In the early nineties, when I was, shamefully, a Brownite, along with many in the Labour Party, it seemed inconceivable that our man would be bested by that lightweight Bambi prancing around in the guise of Tony Blair. Yet not only was our Great Dour Man bested, but absolutely shafted to within an inch of his metaphorical sporran. So how was this achieved? Now I know. Tony Blair read ‘The Prince’ and Gordon Brown forgot to. Take a look at this and think who it may remind you of in modern British politics:

A certain contemporary ruler, whom it is better not to name, never preaches anything except peace and good faith; and he is an enemy of both one and the other, and if he had ever honoured either of them he would have lost either his standing or his state many times over.

It gets better:

So it follows that a prudent ruler cannot, and must not, honour his word when it places him at a disadvantage and when the reasons for which he made his promise no longer exist…But one must know how to colour one’s actions and to be a great liar and deceiver. Men are so simple, and so much creatures of circumstance, that the deceiver will always find someone ready to be deceived.

Blimey O’Reilly. I did not have sex with that Bernie Ecclestone.

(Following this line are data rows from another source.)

(** A request does to the store one of the things [effect] lists. *)
Lemma serve_effect r w : effect (db w) (db (serve r w)).
Proof.
  unfold serve, app. destruct r; try rewrite snd_bind_ret.
  - constructor.
  - apply register_effect.
  - apply login_effect.
  - apply post_flightplan_effect.
  - apply dashboard_effect.
  - apply generate_briefing_effect.
Qed.

Lemma extends_refl s : extends s s.
Proof. repeat split; exists []; now rewrite app_nil_r. Qed.

Lemma extends_trans s1 s2 s3 : extends s1 s2 -> extends s2 s3 -> extends s1 s3.
Proof.
  intros ([u1 H1] & [p1 H2] & [b1 H3]) ([u2 H4] & [p2 H5] & [b2 H6]).
  repeat split.
  - exists (u1 ++ u2)%list. now rewrite H4, H1, app_assoc.
  - exists (p1 ++ p2)%list. now rewrite H5, H2, app_assoc.
  - exists (b1 ++ b2)%list. now rewrite H6, H3, app_assoc.
Qed.

Lemma effect_extends s s' : effect s s' -> extends s s'.
Proof.
  intros [| | |]; [apply extends_refl| | |]; cbn [insert];
    repeat split; cbn [user flightplan briefing];
    solve [eexists; reflexivity | exists []; now rewrite app_nil_r].
Qed.

Lemma reachable_extends w w' : reachable w w' -> extends (db w) (db w').
Proof.
  induction 1 as [|w' r _ IH|w' t _ IH _].
  - apply extends_refl.
  - apply (extends_trans _ _ _ IH), effect_extends, serve_effect.
  - exact IH.
Qed.

(** A property of stores that every effect keeps holds of every world
    reached from a world where it holds. *)
Lemma reachable_invariant (P : Store -> Prop) :
  (forall s s', effect s s' -> P s -> P s') ->
  forall w w', reachable w w' -> P (db w) -> P (db w').
Proof.
  intros Hstep w w' Hr H0.
  induction Hr as [|w' r _ IH|w' t _ IH _]; [exact H0 | | exact IH].
  exact (Hstep _ _ (serve_effect r w') IH).
Qed.

End Effects.

Section Invariants.
Context {host : Host}.

Lemma NoDup_snoc {A} (l : list A) a : NoDup l -> ~ In a l -> NoDup (l ++ [a]).
Proof.
  induction l as [|x l IH]; simpl; intros Hn Ha.
  - constructor; [tauto | constructor].
  - inversion Hn as [|? ? Hx Hl]; subst. constructor.
    + intros Hin. apply in_app_or in Hin. destruct Hin as [Hin|[->|[]]]; tauto.
    + apply IH; tauto.
Qed.

Lemma effect_emails_unique s s' :
  effect s s' -> emails_unique s -> emails_unique s'.
Proof.
  unfold emails_unique. intros [|req Hf|u fp Hu Hr|u p Hu Hp] H;
    cbn [insert user]; try exact H.
  rewrite map_app. cbn [map doc]. apply NoDup_snoc; [exact H|].
  intros Hin. apply in_map_iff in Hin. destruct Hin as (v & He & Hv).
  apply (proj1 (first_user_None _ _) Hf v Hv). exact He.
Qed.

Lemma plan_of_well_formed owner fp :
  codes_in_range fp ->
  stored_code (FlightPlan.origin (plan_of owner fp))
  /\ stored_code (FlightPlan.destination (plan_of owner fp))
  /\ Forall (fun a => Py.upper a = a) (FlightPlan.alternates (plan_of owner fp)).
Proof.
  intros [Ho Hd]. cbn [plan_of FlightPlan.origin FlightPlan.destination
                        FlightPlan.alternates].
  split; [now apply stored_code_upper|]. split; [now apply stored_code_upper|].
  apply Forall_forall. intros a Ha. apply in_map_iff in Ha.
  destruct Ha as (b & <- & _). apply upper_idem.
Qed.

Lemma effect_plans_well_formed s s' :
  effect s s' -> plans_well_formed s -> plans_well_formed s'.
Proof.
  unfold plans_well_formed.
  intros [|req Hf|u fp Hu Hr|u p Hu Hp] H q Hq; cbn [insert user flightplan] in *.
  - now apply H.
  - destruct (H q Hq) as (Ho & Hd & Ha & v & Hv & He).
    split; [exact Ho|]. split; [exact Hd|]. split; [exact Ha|].
    exists v. split; [|exact He]. apply in_or_app. now left.
  - apply in_app_or in Hq. destruct Hq as [Hq|[<-|[]]]; [now apply H|].
    cbn [doc]. destruct (plan_of_well_formed (str (_id u)) fp Hr) as (Ho & Hd & Ha).
    split; [exact Ho|]. split; [exact Hd|]. split; [exact Ha|].
    exists u. split; [exact Hu | reflexivity].
  - now apply H.
Qed.

Lemma effect_briefings_well_formed s s' :
  effect s s' -> briefings_well_formed s -> briefings_well_formed s'.
Proof.
  unfold briefings_well_formed.
  intros [|req Hf|u fp Hu Hr|u p Hu Hp] H b Hb;
    cbn [insert user flightplan briefing] in *.
  - now apply H.
  - destruct (H b Hb) as (v & q & Hv & Hq & He). exists v, q.
    split; [apply in_or_app; now left|]. split; [exact Hq | exact He].
  - destruct (H b Hb) as (v & q & Hv & Hq & He). exists v, q.
    split; [exact Hv|]. split; [apply in_or_app; now left | exact He].
  - apply in_app_or in Hb. destruct Hb as [Hb|[<-|[]]]; [now apply H|].
    exists u, p. auto.
Qed.

Lemma find_app_Some {A} (f : A -> bool) l l' x :
  find f l = Some x -> find f (l ++ l') = Some x.
Proof.
  induction l as [|y l IH]; simpl; [discriminate|].
  destruct (f y); [tauto | exact IH].
Qed.

Lemma first_user_extends email s s' u :
  extends s s' -> first_user email s = Some u -> first_user email s' = Some u.
Proof.
  intros ([us Hus] & _) H. unfold first_user in *. rewrite Hus.
  now apply find_app_Some.
Qed.

Lemma served_requests_reachable w rs :
  reachable w (fold_left (fun w' r => serve r w') rs w).
Proof.
  assert (G : forall w', reachable w w' ->
                reachable w (fold_left (fun w' r => serve r w') rs w')).
  { induction rs as [|r rs IH]; intros w' H; simpl; [exact H|].
    apply IH. now constructor. }
  apply G. constructor.
Qed.

End Invariants.

Lemma world_alice_plan_bob_reachable :
  reachable (host := fixture_host) (world_at 1700000000 empty_store)
    world_alice_plan_bob.
Proof.
  assert (E : world_alice_plan_bob
              = fold_left (fun w' r => serve (host := fixture_host) r w')
                  alice_plan_bob_requests (world_at 1700000000 empty_store))
    by (vm_compute; reflexivity).
  rewrite E. apply served_requests_reachable.
Qed.

(** X8.  The service only appends: a request leaves the store as it was
    or appends one document to one collection (a user whose e-mail no
    stored user had, a plan of a stored user, or a briefing of a stored
    user on a stored plan), so in every world reached by serving requests
    the documents stored before are still there, unchanged and in the
    same order. *)
Theorem store_is_append_only {host : Host} :
  (forall r w, effect (db w) (db (serve r w)))
  /\ (forall w w', reachable w w' -> extends (db w) (db w')).
Proof.
  split; [apply serve_effect | apply reachable_extends].
Qed.
(* ===== verification/_CoqProject ===== *)
-Q . S2P
Prelude.v
NodeTypes.v
DeepCopy.v
Json.v
GoTime.v
Requests.v
Effects.v
Plugins.v
Messages.v
Config.v
Logging.v
HcLog.v
LoadConfig.v
Utils.v
Webhook.v
DrainManager.v
Serving.v
Monitor.v
RebootManager.v
NodeController.v
Startup.v
Traces.v
Protocol.v
Safety.v
Behaviour.v
Exclusion.v
History.v
Progress.v
Rebooting.v
ApiServer.v
WireModel.v
Scenarios.v
Samples.v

As well as much else to discover if you hand over your three pounds fifty pence to Penguin books, you get to find out Machiavelli even advised Tony Blair on how to react to the threat from Al-Qaeda, when they knocked down the Twin Towers:

A prince also wins prestige for being a true friend or a true enemy, that is, for revealing himself without any reservation in favour of one side against another. This policy is always more advantageous than neutrality…It is always the case that the one who is not your friend will request your neutrality, and that the one who is your friend will request your armed support.

So when America asks you to help them go to war and France asks you to desist, all you need to do is turn to ‘The Prince’ to find out what to do next. Marvellous.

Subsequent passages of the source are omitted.